--- PROVIDED RECORDS Enclosed Below ---

(* ===== verification/DocListEncoding.v ===== *)
(** * The document list encoder keeps its documents

    [DocListEncoder] keeps the documents of a term in records of 128, an item of the skip list for each of them, and the rest in
    the buffer. *)

From stdpp Require Import base list numbers option tactics gmap sorting.
From Stdlib Require Import ZArith Lia ZifyNat ZifyBool.
From S2P Require Import Prelude Bits WordCode WordStream ByteSliceList SliceChain ByteSliceWriter ByteSliceWriterCorrect IntEncoders IntEncodersCorrect PostingRecords PostingBuffer ShortBufferCorrect PostingBufferCorrect PostingColumns SkipList SkipListCorrect DocList DocListRows.

#[local] Open Scope Z_scope.
#[local] Open Scope store_scope.

Module DocEncoding.
Import Rows Encoders Buffered WriterCorrect BufferedCorrect Columns DocRows Snapshots SkipWriterCorrect DocEncoder.

(** ** Documents *)

(** A document: its id, its payload, and the fields of the positions of the term in it *)
Record Doc := mkDoc { d_id : Z; d_payload : Z; d_fields : list Z }.

Definition d_tf (d : Doc) : Z := Z.of_nat (length (d_fields d)).
Definition addField (fieldMap field : Z) : Z := Z.lor fieldMap (Z.shiftl 1 field mod 256).
Definition d_map (d : Doc) : Z := foldl addField 0 (d_fields d).

Definition ids (ds : list Doc) : list Z := map d_id ds.
Definition tfs (ds : list Doc) : list Z := map d_tf ds.

(** The calls for a document *)
Definition addDoc (d : Doc) (e : DocListEncoder) : SM DocListEncoder :=
  EndDocument (d_id d) (d_payload d) (foldl (fun e f => AddPosition f e) e (d_fields d)).

Fixpoint addDocs (ds : list Doc) (e : DocListEncoder) : SM DocListEncoder :=
  match ds with [] => ret e | d :: ds => let* e := addDoc d e in addDocs ds e end.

--- End of Enclosed PROVIDED RECORDS ---

[BRIEF]:
Write out the complete set of records exactly as given.

[RESPONSE AREA]:
(* ===== verification/DocListEncoding.v ===== *)
(** * The document list encoder keeps its documents

    [DocListEncoder] keeps the documents of a term in records of 128, an item of the skip list for each of them, and the rest in
    the buffer. *)

From stdpp Require Import base list numbers option tactics gmap sorting.
From Stdlib Require Import ZArith Lia ZifyNat ZifyBool.
From S2P Require Import Prelude Bits WordCode WordStream ByteSliceList SliceChain ByteSliceWriter ByteSliceWriterCorrect IntEncoders IntEncodersCorrect PostingRecords PostingBuffer ShortBufferCorrect PostingBufferCorrect PostingColumns SkipList SkipListCorrect DocList DocListRows.

#[local] Open Scope Z_scope.
#[local] Open Scope store_scope.

Module DocEncoding.
Import Rows Encoders Buffered WriterCorrect BufferedCorrect Columns DocRows Snapshots SkipWriterCorrect DocEncoder.

(** ** Documents *)

(** A document: its id, its payload, and the fields of the positions of the term in it *)
Record Doc := mkDoc { d_id : Z; d_payload : Z; d_fields : list Z }.

Definition d_tf (d : Doc) : Z := Z.of_nat (length (d_fields d)).
Definition addField (fieldMap field : Z) : Z := Z.lor fieldMap (Z.shiftl 1 field mod 256).
Definition d_map (d : Doc) : Z := foldl addField 0 (d_fields d).

Definition ids (ds : list Doc) : list Z := map d_id ds.
Definition tfs (ds : list Doc) : list Z := map d_tf ds.

(** The calls for a document *)
Definition addDoc (d : Doc) (e : DocListEncoder) : SM DocListEncoder :=
  EndDocument (d_id d) (d_payload d) (foldl (fun e f => AddPosition f e) e (d_fields d)).

Fixpoint addDocs (ds : list Doc) (e : DocListEncoder) : SM DocListEncoder :=
  match ds with [] => ret e | d :: ds => let* e := addDoc d e in addDocs ds e end.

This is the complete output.